The House approved the bill on a bipartisan 261-159 vote. However, the White House has threatened to veto the bill should it make its way to the president’s desk, calling it unnecessary and arguing that the decision rests with the commerce secretary.

The bill heads next to the Senate. While it easily passed the House Friday, the 261-vote tally falls short of the two-thirds majority needed to override a presidential veto.

The export ban was signed into law by President Gerald Ford in 1975 in response to the oil embargo by Arab OPEC nations against the U.S. for its support of Israel in the 1973 Arab-Israeli war. But repeal supporters say the policy is now outdated -- and failing to repeal it would cost jobs.

"In my view, America's energy boom has the potential to reset the economic foundation of our economy and improve our standing around the world," Speaker John Boehner, R-Ohio said in a statement.

"Let’s use the peaceful tools of energy development while creating jobs in America [to] replace the weapons of war in Europe and the Middle East. Let’s use our influence for good by selling this American made product – produced by American workers. Let’s do it in a bipartisan fashion today,” Rep. Kevin Cramer, R-N.D., said Friday.
Cramer, one of the original co-sponsors on the legislation, had told Thursday that Republicans hoped to get a significant bipartisan vote in the House in order to put pressure on the White House and challenge the veto threat.

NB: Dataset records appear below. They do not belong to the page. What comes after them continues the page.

(** The nested helper [get_next_day] (lines 46-66), closed over [now_local]. *)
Definition get_next_day (now_local : aware) (target_day_name : string) (hour minute : Z)
    : Res (option aware) :=
  match index_of target_day_name DAYS_OF_WEEK with
  | None => mret None
  | Some target_weekday =>
      let current_weekday := weekday (naive now_local) in
      let days_ahead := target_weekday - current_weekday in
      let days_ahead := if days_ahead <? 0 then days_ahead + 7 else days_ahead in
      next_dt ← add_aware now_local (days days_ahead);
      target_dt ← replace_time_aware next_dt hour minute;
      if (days_ahead =? 0) && aware_le target_dt now_local
      then target_dt ← add_aware target_dt (days 7); mret (Some target_dt)
      else mret (Some target_dt)
  end.

(** Case 1, [HH:MM] (lines 72-77). *)
Definition case_hhmm (now_local : aware) (p0 : string) : Res (option aware) :=
  '(hour, minute) ← int_pair ":" p0;
  dt ← replace_time_aware now_local hour minute;
  dt ← (if aware_le dt now_local then add_aware dt (days 1) else mret dt);
  r ← astimezone_utc dt;
  mret (Some r).

(** Case 2, [<hari> HH:MM], once the day name is known (lines 83-85). *)
Definition case_weekday (now_local : aware) (day : string) (p1 : string) : Res (option aware) :=
  '(hour, minute) ← int_pair ":" p1;
  dt ← get_next_day now_local day hour minute;
  match dt with
  | Some d => r ← astimezone_utc d; mret (Some r)
  | None => mret None
  end.
(* ===== verification/Recurrence.v ===== *)
(** * Recurrence: [ChronoReply._calculate_next_repeat] (lines 214-249)

    The calculator reads the task's [timezone], resolves it with
    [pytz.timezone], reads [datetime.now(tz)] once, splits [repeat_value]
    into an hour and a minute, and then
    - for [repeat_type == "harian"] returns today at that time when it is
      strictly later than now, tomorrow otherwise ([next_repeat_harian]);
    - for ["mingguan"] returns the next [repeat_day] at that time, a week
      later when that day is today and the time has passed, and [None] when
      [repeat_day] is not one of the seven names ([next_repeat_mingguan]);
    - returns [None] for any other [repeat_type].
    Unlike the parser it has no [try]: a missing key, an unknown zone or a
    malformed [repeat_value] raises.

    The daily and weekly branches are copies of the parser's [HH:MM] and
    [<hari> HH:MM] cases; [next_repeat_harian_eq] and
    [next_repeat_mingguan_eq] prove that the copies agree, so the parser's
    specifications carry over. *)

From S2P Require Import Prelude PyStr Calendar Zone PyVal Parser.
Local Open Scope Z_scope.

Section NextRepeat.
Context {tzdb : TzDatabase}.

(** [pytz.timezone(v)] on a dict value: [None] is an unknown zone, and a
    value without [.upper()] raises [AttributeError]. *)
Definition pytz_timezone_val (v : PyVal) : Res zone :=
  match v with
  | PNone => Raise UnknownTimeZoneError
  | PStr name => pytz_timezone name
  | _ => Raise AttributeError
  end.

(** The [harian] branch (lines 222-226). *)
Definition next_repeat_harian (now : aware) (hour minute : Z) : Res (option aware) :=
  next_dt ← replace_time_aware now hour minute;
  next_dt ← (if aware_le next_dt now then add_aware next_dt (days 1) else mret next_dt);
  r ← astimezone_utc next_dt;
  mret (Some r).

Meanwhile, opponents say the bill would only benefit oil companies.

"This bill is an unconscionable giveaway to Big Oil at the expense of American consumers," said Rep. Kathy Castor, D-Fla.

Selling U.S. oil to foreign markets would result in higher gas prices at the pump and ultimately benefit China and other economic rivals, Castor said.

Rep. Jan Schakowsky, D-Ill., said the bill is not needed as long as the U.S. continues to import millions of barrels of oil every day.

"Every barrel exported by this bill will have to be replaced by a barrel of imported oil," she said.
However, supporters of repeal  have said that, should the ban be lifted, U.S. allies might be less likely to rely on Russia and possibly even Iran for their oil needs, which would have important national security benefits for the U.S.

“It is unfortunate that the White House fails to understand the national security and geopolitical benefits of lifting the ban on oil exports,” Sen. Lisa Murkowski, R-Alaska., said in a statement Thursday.